• **EXERCISE INSTRUCTIONS**
Transcribe exactly the lines that fall between the one holding "unfold survives, component_area. unfold" and the one holding "apply filter_In. split;", inclusive, from the entries below.

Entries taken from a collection
· · · · ·
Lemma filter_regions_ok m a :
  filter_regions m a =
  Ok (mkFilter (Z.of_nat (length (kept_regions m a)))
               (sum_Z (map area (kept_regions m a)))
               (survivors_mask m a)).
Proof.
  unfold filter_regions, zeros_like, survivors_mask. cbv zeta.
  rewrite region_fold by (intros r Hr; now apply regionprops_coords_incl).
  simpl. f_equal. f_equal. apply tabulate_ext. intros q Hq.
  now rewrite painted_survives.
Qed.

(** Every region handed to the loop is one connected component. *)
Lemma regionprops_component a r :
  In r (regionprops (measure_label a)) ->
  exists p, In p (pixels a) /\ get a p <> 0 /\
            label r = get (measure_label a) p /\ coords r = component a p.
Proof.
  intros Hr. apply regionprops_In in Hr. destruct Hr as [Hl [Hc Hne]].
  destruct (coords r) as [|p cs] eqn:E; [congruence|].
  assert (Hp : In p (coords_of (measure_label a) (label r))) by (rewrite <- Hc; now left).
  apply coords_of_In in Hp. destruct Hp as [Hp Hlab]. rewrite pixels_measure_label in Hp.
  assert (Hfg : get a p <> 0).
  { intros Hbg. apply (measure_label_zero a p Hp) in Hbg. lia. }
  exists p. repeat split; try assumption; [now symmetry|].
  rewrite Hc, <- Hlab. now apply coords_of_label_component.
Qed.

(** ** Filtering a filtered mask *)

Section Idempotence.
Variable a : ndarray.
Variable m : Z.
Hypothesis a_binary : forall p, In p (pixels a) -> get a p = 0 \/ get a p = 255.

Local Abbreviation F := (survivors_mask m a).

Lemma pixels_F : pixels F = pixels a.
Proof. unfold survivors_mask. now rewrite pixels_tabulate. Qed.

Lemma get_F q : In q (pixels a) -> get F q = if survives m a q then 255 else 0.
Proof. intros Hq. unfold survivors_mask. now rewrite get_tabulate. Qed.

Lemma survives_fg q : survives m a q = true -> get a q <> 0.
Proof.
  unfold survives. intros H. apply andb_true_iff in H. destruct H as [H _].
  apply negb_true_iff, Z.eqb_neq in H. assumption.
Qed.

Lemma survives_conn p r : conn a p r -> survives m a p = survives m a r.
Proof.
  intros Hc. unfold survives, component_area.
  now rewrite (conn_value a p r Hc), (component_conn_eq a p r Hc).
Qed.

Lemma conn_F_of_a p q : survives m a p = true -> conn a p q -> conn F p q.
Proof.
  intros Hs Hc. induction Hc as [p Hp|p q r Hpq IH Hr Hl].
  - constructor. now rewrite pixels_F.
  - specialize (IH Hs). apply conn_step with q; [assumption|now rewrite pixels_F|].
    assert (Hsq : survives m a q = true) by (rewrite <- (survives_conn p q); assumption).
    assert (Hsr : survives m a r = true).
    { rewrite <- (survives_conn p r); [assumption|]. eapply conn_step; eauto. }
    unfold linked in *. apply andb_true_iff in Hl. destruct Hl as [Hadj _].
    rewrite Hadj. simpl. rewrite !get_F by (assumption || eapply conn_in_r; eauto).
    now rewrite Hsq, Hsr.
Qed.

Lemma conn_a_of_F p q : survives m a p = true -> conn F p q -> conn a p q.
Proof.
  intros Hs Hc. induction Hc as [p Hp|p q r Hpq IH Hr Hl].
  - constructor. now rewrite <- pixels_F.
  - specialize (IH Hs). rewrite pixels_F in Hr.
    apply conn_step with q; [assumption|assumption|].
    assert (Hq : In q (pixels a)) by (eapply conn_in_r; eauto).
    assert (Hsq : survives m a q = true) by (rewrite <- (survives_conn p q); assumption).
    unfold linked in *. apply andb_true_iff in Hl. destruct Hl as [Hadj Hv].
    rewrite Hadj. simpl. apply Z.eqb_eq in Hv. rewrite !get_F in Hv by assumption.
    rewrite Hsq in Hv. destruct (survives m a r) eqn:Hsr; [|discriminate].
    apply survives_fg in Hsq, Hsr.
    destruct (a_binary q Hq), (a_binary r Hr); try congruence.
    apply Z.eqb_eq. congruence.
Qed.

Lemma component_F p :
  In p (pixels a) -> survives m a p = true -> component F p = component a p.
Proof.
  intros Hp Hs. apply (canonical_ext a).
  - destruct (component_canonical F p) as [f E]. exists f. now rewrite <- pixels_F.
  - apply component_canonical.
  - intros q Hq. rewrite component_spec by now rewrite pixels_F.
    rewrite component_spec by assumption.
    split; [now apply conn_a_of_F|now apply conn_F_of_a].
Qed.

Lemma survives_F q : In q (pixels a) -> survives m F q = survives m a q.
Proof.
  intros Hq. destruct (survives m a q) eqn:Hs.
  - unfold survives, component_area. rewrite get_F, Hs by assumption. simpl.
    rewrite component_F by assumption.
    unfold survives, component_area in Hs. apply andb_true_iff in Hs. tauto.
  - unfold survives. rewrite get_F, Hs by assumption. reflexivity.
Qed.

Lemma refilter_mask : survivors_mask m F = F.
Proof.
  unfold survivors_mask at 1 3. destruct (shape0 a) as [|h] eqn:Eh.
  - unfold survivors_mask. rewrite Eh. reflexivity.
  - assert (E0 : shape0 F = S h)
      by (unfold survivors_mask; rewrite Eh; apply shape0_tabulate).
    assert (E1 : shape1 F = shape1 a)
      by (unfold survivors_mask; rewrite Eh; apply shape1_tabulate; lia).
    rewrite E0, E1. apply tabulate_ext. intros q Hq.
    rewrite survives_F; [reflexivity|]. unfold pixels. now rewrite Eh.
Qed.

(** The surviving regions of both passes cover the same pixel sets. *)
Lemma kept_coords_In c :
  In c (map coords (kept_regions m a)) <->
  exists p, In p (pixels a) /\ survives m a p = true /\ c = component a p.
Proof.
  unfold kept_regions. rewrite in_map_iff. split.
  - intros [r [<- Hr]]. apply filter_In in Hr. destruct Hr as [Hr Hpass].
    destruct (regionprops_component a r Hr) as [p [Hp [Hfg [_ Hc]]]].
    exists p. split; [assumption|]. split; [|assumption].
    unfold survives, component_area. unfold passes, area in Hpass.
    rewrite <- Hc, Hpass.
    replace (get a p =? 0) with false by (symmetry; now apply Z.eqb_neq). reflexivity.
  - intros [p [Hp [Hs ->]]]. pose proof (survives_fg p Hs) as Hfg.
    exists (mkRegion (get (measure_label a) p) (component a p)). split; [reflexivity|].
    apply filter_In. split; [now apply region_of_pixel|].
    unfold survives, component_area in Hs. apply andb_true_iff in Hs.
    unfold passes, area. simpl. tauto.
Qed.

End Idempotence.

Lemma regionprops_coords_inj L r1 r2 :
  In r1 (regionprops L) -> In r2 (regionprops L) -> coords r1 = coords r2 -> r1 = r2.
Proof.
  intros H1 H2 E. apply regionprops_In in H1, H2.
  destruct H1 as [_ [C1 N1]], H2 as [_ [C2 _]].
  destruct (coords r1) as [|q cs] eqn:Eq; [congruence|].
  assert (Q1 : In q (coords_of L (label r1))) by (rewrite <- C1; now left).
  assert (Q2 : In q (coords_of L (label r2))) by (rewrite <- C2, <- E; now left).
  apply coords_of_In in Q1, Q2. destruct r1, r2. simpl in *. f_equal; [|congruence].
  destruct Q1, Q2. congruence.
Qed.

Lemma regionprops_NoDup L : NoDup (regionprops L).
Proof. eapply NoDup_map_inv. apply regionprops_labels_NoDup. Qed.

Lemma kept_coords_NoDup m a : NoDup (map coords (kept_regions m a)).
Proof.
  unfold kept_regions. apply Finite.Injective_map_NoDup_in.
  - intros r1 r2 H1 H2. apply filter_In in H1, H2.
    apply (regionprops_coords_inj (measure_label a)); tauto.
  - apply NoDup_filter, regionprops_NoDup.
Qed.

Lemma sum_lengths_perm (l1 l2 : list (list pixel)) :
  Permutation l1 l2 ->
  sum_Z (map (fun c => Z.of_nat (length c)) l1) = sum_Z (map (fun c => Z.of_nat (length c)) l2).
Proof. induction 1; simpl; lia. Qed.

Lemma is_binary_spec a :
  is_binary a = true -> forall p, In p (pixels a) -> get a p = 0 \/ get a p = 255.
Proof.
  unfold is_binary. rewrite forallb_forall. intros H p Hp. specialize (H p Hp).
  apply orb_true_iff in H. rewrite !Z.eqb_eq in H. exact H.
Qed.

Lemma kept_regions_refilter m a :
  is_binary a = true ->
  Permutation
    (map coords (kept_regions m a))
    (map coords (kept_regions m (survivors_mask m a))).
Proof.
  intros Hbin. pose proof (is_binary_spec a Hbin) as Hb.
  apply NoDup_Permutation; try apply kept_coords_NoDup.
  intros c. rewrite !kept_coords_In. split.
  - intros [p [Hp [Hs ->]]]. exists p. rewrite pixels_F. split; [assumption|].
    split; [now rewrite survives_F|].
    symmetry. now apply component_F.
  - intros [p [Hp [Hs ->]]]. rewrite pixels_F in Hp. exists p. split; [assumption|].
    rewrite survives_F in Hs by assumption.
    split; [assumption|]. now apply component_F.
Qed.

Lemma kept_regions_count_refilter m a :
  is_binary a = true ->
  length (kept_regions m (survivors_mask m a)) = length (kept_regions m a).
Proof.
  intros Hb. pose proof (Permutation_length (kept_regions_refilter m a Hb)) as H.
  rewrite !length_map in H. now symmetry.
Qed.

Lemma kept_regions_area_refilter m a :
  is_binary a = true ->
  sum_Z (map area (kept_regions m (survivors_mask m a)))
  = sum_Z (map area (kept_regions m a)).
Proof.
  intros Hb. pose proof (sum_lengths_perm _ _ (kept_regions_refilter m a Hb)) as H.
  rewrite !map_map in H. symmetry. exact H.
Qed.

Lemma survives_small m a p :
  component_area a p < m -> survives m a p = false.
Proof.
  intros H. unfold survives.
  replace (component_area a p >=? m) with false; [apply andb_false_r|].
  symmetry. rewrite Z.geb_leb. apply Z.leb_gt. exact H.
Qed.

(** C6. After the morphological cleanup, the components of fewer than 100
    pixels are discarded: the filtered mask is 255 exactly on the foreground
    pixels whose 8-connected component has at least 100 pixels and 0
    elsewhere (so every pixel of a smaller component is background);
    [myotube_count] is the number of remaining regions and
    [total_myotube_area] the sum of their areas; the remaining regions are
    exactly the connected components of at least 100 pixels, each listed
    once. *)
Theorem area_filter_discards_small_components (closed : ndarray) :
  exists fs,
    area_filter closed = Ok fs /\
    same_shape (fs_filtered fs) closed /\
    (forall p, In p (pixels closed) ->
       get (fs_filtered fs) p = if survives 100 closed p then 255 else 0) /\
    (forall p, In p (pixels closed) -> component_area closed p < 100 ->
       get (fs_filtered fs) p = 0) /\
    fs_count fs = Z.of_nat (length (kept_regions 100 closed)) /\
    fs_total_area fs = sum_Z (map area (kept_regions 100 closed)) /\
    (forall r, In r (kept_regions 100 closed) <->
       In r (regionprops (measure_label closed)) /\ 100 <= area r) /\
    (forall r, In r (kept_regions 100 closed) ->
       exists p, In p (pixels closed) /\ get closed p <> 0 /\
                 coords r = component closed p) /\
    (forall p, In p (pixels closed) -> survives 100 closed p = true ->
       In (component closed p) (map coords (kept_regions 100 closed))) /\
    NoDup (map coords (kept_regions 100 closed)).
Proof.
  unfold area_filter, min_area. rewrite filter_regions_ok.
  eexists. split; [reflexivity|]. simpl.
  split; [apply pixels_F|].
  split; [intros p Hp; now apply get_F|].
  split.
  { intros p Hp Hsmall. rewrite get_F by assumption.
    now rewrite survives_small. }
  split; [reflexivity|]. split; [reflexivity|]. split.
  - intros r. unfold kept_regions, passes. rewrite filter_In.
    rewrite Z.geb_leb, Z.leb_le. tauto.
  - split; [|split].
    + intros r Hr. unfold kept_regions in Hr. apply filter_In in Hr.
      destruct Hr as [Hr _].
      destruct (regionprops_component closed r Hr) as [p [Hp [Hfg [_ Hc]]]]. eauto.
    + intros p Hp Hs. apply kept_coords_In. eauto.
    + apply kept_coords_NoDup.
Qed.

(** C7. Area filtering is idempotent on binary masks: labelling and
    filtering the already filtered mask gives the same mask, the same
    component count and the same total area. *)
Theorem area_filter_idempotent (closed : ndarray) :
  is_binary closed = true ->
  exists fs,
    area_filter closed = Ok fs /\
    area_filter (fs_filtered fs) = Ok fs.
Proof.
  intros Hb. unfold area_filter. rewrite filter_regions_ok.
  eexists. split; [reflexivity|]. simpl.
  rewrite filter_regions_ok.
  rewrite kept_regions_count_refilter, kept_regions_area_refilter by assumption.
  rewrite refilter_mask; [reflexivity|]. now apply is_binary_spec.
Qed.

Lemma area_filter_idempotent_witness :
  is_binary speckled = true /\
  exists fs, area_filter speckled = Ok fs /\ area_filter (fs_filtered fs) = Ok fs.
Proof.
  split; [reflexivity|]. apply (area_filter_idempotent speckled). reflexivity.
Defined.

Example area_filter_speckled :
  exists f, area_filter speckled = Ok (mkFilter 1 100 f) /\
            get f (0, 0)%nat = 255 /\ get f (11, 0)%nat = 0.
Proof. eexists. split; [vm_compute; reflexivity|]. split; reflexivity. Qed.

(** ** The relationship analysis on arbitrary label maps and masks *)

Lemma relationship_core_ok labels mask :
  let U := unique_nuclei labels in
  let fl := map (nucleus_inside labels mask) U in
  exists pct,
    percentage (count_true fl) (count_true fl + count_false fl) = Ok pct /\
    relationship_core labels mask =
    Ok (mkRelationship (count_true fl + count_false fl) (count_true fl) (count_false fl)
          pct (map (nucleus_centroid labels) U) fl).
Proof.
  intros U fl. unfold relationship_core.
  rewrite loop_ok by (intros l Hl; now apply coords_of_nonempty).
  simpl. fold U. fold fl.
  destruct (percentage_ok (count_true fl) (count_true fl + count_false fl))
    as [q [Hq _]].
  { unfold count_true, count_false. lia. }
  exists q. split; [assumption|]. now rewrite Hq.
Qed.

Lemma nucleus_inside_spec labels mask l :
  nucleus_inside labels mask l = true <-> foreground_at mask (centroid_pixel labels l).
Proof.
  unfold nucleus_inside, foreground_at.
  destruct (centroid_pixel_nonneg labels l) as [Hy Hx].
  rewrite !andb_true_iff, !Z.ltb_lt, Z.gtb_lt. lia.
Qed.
· · · · ·
• **WRITTEN SOLUTION**
    unfold survives, component_area. unfold passes, area in Hpass.
    rewrite <- Hc, Hpass.
    replace (get a p =? 0) with false by (symmetry; now apply Z.eqb_neq). reflexivity.
  - intros [p [Hp [Hs ->]]]. pose proof (survives_fg p Hs) as Hfg.
    exists (mkRegion (get (measure_label a) p) (component a p)). split; [reflexivity|].
    apply filter_In. split; [now apply region_of_pixel|].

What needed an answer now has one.